Essay on Larsen-like Syndrome

The LRSL gene causes the deleterious phenotype Larsen-like Syndrome (“Gene Map Advanced Search”). The syndrome is a genetic disorder that affects the growth and development of bones throughout the body with symptoms such as upward-turning feet and dislocated joints varying throughout the family (”Larsen Syndrome”). Larsen-like syndrome, as opposed to Larsen Syndrome, is a more lethal disorder that occurs from the combination of Larsen phenotype and pulmonary hypoplasia. The disease takes both recessive and dominant inheritance patterns, an indication that a child is at high risk if either of the parents is a victim (Orhan et al.). Primarily, the fetus lacks enough oxygen and blood during the second half of gestation. Consequently, facial and bone anomalies develop, which can usually affect the entire family depending on the dominance of the LRSL gene. Larsen-like syndrome is managed through different procedures such as conservative management of dislocations with serial casting (Kaissi et al.).

Works Cited

”Gene Map Advanced Search”. Online Mendelian Inheritance In Man, 2018, https://omim.org/search/advanced/geneMap. Accessed 28 May 2018.
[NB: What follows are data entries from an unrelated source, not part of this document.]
(** The loop: the mode moves along the edges; the table stays until a state in
    mode [HIGHSCORE] has been reached; the loop ends as the code says. *)
Lemma run_loop_spec ms (w w' : W) b :
  w_mode w <> EXIT -> scancode_is_esc_break (w_kbd w) = false ->
  run_loop a rand malloc polls ms w = Ok (b, w') ->
  rtc edge (w_mode w) (w_mode w') /\
  b = mode_eqb (w_mode w') EXIT || scancode_is_esc_break (w_kbd w') /\
  (Leaderboard.leaderboard (w_lb w') = Leaderboard.leaderboard (w_lb w) \/
   exists ms1 ms2 w1, ms = ms1 ++ ms2 /\ run_loop a rand malloc polls ms1 w = Ok (false, w1) /\
     w_mode w1 = HIGHSCORE).
Proof.
  revert w. induction ms as [| m ms IH]; intros w Hx He; cbn [run_loop].
  { intros [= <- <-]. split; [apply rtc_refl |]. split; [| by left].
    rewrite He, orb_false_r. symmetry. by apply bool_decide_eq_false. }
  destruct (run_message a rand malloc polls m w) as [[e w1] |] eqn:Em; [| discriminate]. cbn [res_bind fst snd].
  destruct (run_message_goes _ _ _ _ Em) as [[Hm Hl] Hb]. specialize (Hb Hx). subst e.
  assert (Hstep : rtc edge (w_mode w) (w_mode w1)).
  { destruct Hm as [-> | Hm]; [apply rtc_refl | by apply rtc_once]. }
  assert (Htbl : Leaderboard.leaderboard (w_lb w1) = Leaderboard.leaderboard (w_lb w) \/ w_mode w = HIGHSCORE).
  { destruct Hl as [Hl | Hl]; [right | by left]. by apply bool_decide_eq_true in Hl. }
  destruct Htbl as [Htbl | Hhs].
  2: assert (Hfin : exists ms1 ms2 w1, m :: ms = ms1 ++ ms2 /\
              run_loop a rand malloc polls ms1 w = Ok (false, w1) /\ w_mode w1 = HIGHSCORE)
       by (by exists [], (m :: ms), w).
  all: destruct (mode_eqb (w_mode w1) EXIT) eqn:Hex.
  all: rewrite ?andb_false_r, ?andb_true_r.
  1, 3: intros [= <- <-]; rewrite Hex; auto.
  all: apply bool_decide_eq_false in Hex; destruct (scancode_is_esc_break (w_kbd w1)) eqn:Hesc; cbn [negb].
  1, 3: intros [= <- <-]; rewrite Hesc, orb_true_r; auto.
  all: intros Hr; destruct (IH w1 Hex Hesc Hr) as (Hr1 & Hb1 & Ht1);
    split; [by etransitivity |]; split; [done |]; auto.
  destruct Ht1 as [Ht1 | (ms1 & ms2 & w2 & -> & Hr3 & Hw2)]; [left; congruence | right].
  exists (m :: ms1), ms2, w2. split; [done |]. split; [| done]. cbn [run_loop]. rewrite Em. cbn [res_bind fst snd].
  rewrite Hesc. replace (mode_eqb (w_mode w1) EXIT) with false by (symmetry; by apply bool_decide_eq_false).
  exact Hr3.
Qed.
End WorldSteps.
”Larsen Syndrome”. US National Library Of Medicine, 2018, https://ghr.nlm.nih.gov/condition/larsen-syndrome. Accessed 28 May 2018.
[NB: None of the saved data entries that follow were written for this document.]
(* ===== verification/Run1.v ===== *)
(** [run1] of [simon.c], an earlier main loop that nothing calls: the serial port,
    the keyboard and the mouse, with the frames of [event_handler]. *)

From stdpp Require Import base tactics list.
From Stdlib Require Import ZArith Lia Ascii.
From S2P Require Import Prelude Consts Ports Rtc Uart Keyboard Mouse NumLetters Vc Screen CString.
From S2P Require Import Leaderboard Highscore Menus Pad Game MpGame Simon SimonProps Session.

Section Run1.
Context {D : Type} `{PD : Ports D} `{DD : Delay D} `{ID : Irqs D}.
Variable a : assets.
Variable rand : D -> Z * D.
Variable malloc : Z -> list Z.
Variable polls : nat.
#[local] Abbreviation W := (world D).

Record hooks1 := Hooks1 { h1_uart : subscription; h1_kbd : subscription; h1_mouse : subscription }.

(** The part before the loop. *)
Definition run1_start (w : W) : hooks1 * W :=
  let u := on_dev uart_subscribe w in
  let k := on_dev keyboard_subscribe (snd u) in
  let m := on_dev mouse_subscribe (snd k) in
  let w := snd (on_dev enable_received_data_int (snd m)) in
  let w := snd (on_dev enable_trans_empty_int w) in
  (Hooks1 (fst u) (fst k) (fst m), w).

(** The packet is a new variable each time, read whether or not the handler has
    stored one in it. *)
Definition run1_mouse (set : bool) (w : W) : res W :=
  if set then
    let r := on_dev (mouse_handler (w_mdrv w)) w in
    res_bind (fst r) (fun pm =>
      let w := set_w_mdrv (snd pm) (snd r) in
      match fst pm with
      | None => Undef Uninitialised
      | Some apacket => Ok (if Mouse.lb apacket then snd (on_dev (serial_write_byte (ch "a")) w) else w)
      end)
  else Ok w.

(** An interrupt of the serial port is not handled. *)
Definition run1_irqs (interrupts : Z) (w : W) : res W :=
  run1_mouse (flag interrupts MOUSE_IRQ) (keyboard_irq (flag interrupts KBD_IRQ) w).

Definition run1_message (m : message) (w : W) : res (bool * W) :=
  match m with
  | ReceiveFailed | NotHardware => Ok (false, w)
  | Hardware interrupts => res_bind (run1_irqs interrupts w) (event_handler a rand malloc polls)
  end.

Fixpoint run1_loop (ms : list message) (w : W) : res (bool * W) :=
  match ms with
  | [] => Ok (false, w)
  | m :: ms =>
      res_bind (run1_message m w) (fun r =>
        if negb (scancode_is_esc_break (w_kbd (snd r))) && negb (fst r) then run1_loop ms (snd r)
        else Ok (true, snd r))
  end.

(** The part after it: the two registers are read to be printed. *)
Definition run1_stop (h : hooks1) (w : W) : W :=
  let w := snd (on_dev (keyboard_unsubscribe (notification (h1_kbd h))) w) in
  let w := snd (on_dev (mouse_unsubscribe (notification (h1_mouse h))) w) in
  let w := snd (on_dev check_buffer w) in
  let w := snd (on_dev check_thr_emtpy w) in
  snd (on_dev (uart_unsubscribe (notification (h1_uart h))) w).

(** The result says whether the loop has ended. *)
Definition run1 (ms : list message) (w : W) : res (bool * W) :=
  let s := run1_start w in
  res_bind (run1_loop ms (snd s)) (fun r => Ok (if fst r then (true, run1_stop (fst s) (snd r)) else r)).

(** ** The packet that is not there *)

(** A byte completes a packet only as its third. *)
Lemma mouse_feed_early k p k' : m_count k < 2 -> mouse_feed k = Ok (Some p, k') -> False.
Proof.
  intros Hk. unfold mouse_feed. destruct (m_err k || _ || _); [done |]. destruct (store_byte _ _ _); [| done].
  destruct (negb _); [done |]. replace (m_count k + 1 <? 3) with true by (symmetry; apply Z.ltb_lt; lia). done.
Qed.

Lemma keyboard_irq_mdrv set (w : W) : w_mdrv (keyboard_irq set w) = w_mdrv w.
Proof.
  unfold keyboard_irq. destruct set; [| done]. unfold on_dev. cbn [fst snd].
  destruct (keyboard_handler 0 (w_kbd w) (w_dev w)) as [[[got k] kb] d]. cbn [fst snd]. by destruct k.
Qed.

(** An interrupt of the mouse that does not bring the third byte of a packet
    reads a packet that was never stored; the first one of a run never does. *)
Theorem run1_mouse_undefined i (w : W) :
  0 <= m_count (w_mdrv w) < 2 -> flag i MOUSE_IRQ = true -> run1_message (Hardware i) w = Undef Uninitialised.
Proof.
  intros Hc Hi. cbn [run1_message]. unfold run1_irqs. rewrite Hi.
  pose proof (keyboard_irq_mdrv (flag i KBD_IRQ) w) as Hm. set (w1 := keyboard_irq _ w) in *. clearbody w1.
  rewrite <- Hm in Hc. unfold run1_mouse, on_dev, mouse_handler. cbn [fst snd].
  set (k := fst (mouse_get_state (w_mdrv w1) (w_dev w1))).
  assert (Hk : m_count k = m_count (w_mdrv w1)) by reflexivity. clearbody k.
  destruct (mouse_feed k) as [[[p |] k'] | u] eqn:Hf; cbn [res_bind fst snd].
  - exfalso. apply (mouse_feed_early k p k'); [lia | exact Hf].
  - done.
  - exfalso. unfold mouse_feed in Hf. destruct (m_err k || _ || _); [done |].
    assert (Hs : is_Some (store_byte (m_bytes k) (m_count k) (m_output k))).
    { unfold store_byte. destruct (m_bytes k) as [[b0 b1] b2].
      destruct (m_count k =? 0) eqn:E0; [by eexists |]. destruct (m_count k =? 1) eqn:E1; [by eexists |]. unbool. lia. }
    destruct Hs as [bs Hs]. rewrite Hs in Hf. by repeat case_match.
Qed.
End Run1.

Lemma run1_mouse_undefined_witness :
  @run1_message unit (fixed_ports 33 8) assets0 (fun d => (0, d)) (fun _ => []) 1 (Hardware (BIT MOUSE_IRQ))
    (world_start frame0 lb0 tt) = Undef Uninitialised.
Proof. apply run1_mouse_undefined; [cbn; lia | reflexivity]. Defined.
Kaissi, Ali Al et al. ”The Management Of Knee Dislocation In A Child With Larsen Syndrome”. Clinics, vol 66, no. 7, 2011, Accessed 28 May 2018.

Orhan, Diclehan et al. ”Prenatally Diagnosed Lethal Type Larsen-Like Syndrome Associated With Bifid Tongue”. The Turkish Journal Of Pediatrics, vol 50, 2008, Accessed 28 May 2018.